Instructions for the task =
Up to and including the line containing "and priority, and", set down each line of the entries below exactly, starting from the first, and leave out the rest.

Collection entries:
========================================
(* ===== verification/H2Frame.v ===== *)
(** * Frames of HTTP/2 ([chttp/src/chttp_h2_frame.c])

    The nine bytes of a frame header, the payloads of the frames, with padding
    and priority, and the settings. A function answers with its status, the
    output buffer behind it and what it stored through its pointers; [None] is
    an access outside of a buffer. *)

From S2P Require Import Prelude.
Local Open Scope Z_scope.

Definition SALTS_OK : Z := 0.
Definition SALTS_EINVAL : Z := -4016.
Definition SALTS_EMSGSIZE : Z := -4022.
Definition SALTS_EPROTO : Z := -4042.

Definition CHTTP_H2_FRAME_HEADER_SIZE : Z := 9.
Definition CHTTP_H2_FLAG_PADDED : Z := 8.
Definition CHTTP_H2_FLAG_PRIORITY : Z := 32.

Record chttp_h2_frame_header := MkFrameHeader {
  fh_length : Z;
  fh_type : Z;
  fh_flags : Z;
  fh_stream_id : Z
}.

(** ** Words, the highest byte first *)

Definition chttp_h2_read_u24 (input : list Z) (off : Z) : option Z :=
  a ← load input off;
  b ← load input (off + 1);
  c ← load input (off + 2);
  Some (Z.lor (Z.lor (Z.shiftl a 16) (Z.shiftl b 8)) c).

Definition chttp_h2_read_u32 (input : list Z) (off : Z) : option Z :=
  a ← load input off;
  b ← load input (off + 1);
  c ← load input (off + 2);
  d ← load input (off + 3);
  Some (Z.lor (Z.lor (Z.lor (u32 (Z.shiftl a 24)) (Z.shiftl b 16)) (Z.shiftl c 8)) d).

Definition chttp_h2_write_u24 (output : list Z) (off value : Z) : option (list Z) :=
  output ← store output off (u8 (Z.shiftr value 16));
  output ← store output (off + 1) (u8 (Z.shiftr value 8));
  store output (off + 2) (u8 value).

Definition chttp_h2_write_u32 (output : list Z) (off value : Z) : option (list Z) :=
  output ← store output off (u8 (Z.shiftr value 24));
  output ← store output (off + 1) (u8 (Z.shiftr value 16));
  output ← store output (off + 2) (u8 (Z.shiftr value 8));
  store output (off + 3) (u8 value).

(** ** Encoders

    [output] is the buffer, [None] for a null pointer, of at least [capacity]
    bytes; [pointers] tells whether the other pointers are given. The answer is
    the status, the buffer and the size that is stored on success. *)

Definition answer : Type := Z * option (list Z) * option Z.
Definition refused (status : Z) (output : option (list Z)) : option answer := Some (status, output, None).
Definition written (output : list Z) (size : Z) : option answer := Some (SALTS_OK, Some output, Some size).

Definition high_bit (x : Z) : bool := negb (Z.land x 2147483648 =? 0).

Definition chttp_h2_frame_header_encode (output : option (list Z)) (capacity : Z) (pointers : bool)
    (length type flags stream_id : Z) : option answer :=
  match output with
  | Some out =>
      if negb pointers then refused SALTS_EINVAL output else
      if capacity <? CHTTP_H2_FRAME_HEADER_SIZE then refused SALTS_EMSGSIZE output else
      if (16777215 <? length) || high_bit stream_id then refused SALTS_EINVAL output else
      out ← chttp_h2_write_u24 out 0 length;
      out ← store out 3 type;
      out ← store out 4 flags;
      out ← chttp_h2_write_u32 out 5 stream_id;
      written out CHTTP_H2_FRAME_HEADER_SIZE
  | None => refused SALTS_EINVAL output
  end.

(** Settings one after the other from the [index]-th on. *)
Fixpoint settings_put (out : list Z) (settings : list (Z * Z)) (index : Z) : option (Z * list Z) :=
  match settings with
  | [] => Some (SALTS_OK, out)
  | (identifier, value) :: settings =>
      if UINT16_MAX <? identifier then Some (SALTS_EINVAL, out) else
      out ← store out (index * 6) (u8 (Z.shiftr identifier 8));
      out ← store out (index * 6 + 1) (u8 identifier);
      out ← chttp_h2_write_u32 out (index * 6 + 2) value;
      settings_put out settings (index + 1)
  end.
========================================
Reply to the task =
(* ===== verification/H2Frame.v ===== *)
(** * Frames of HTTP/2 ([chttp/src/chttp_h2_frame.c])

    The nine bytes of a frame header, the payloads of the frames, with padding
    and priority, and the settings. A function answers with its status, the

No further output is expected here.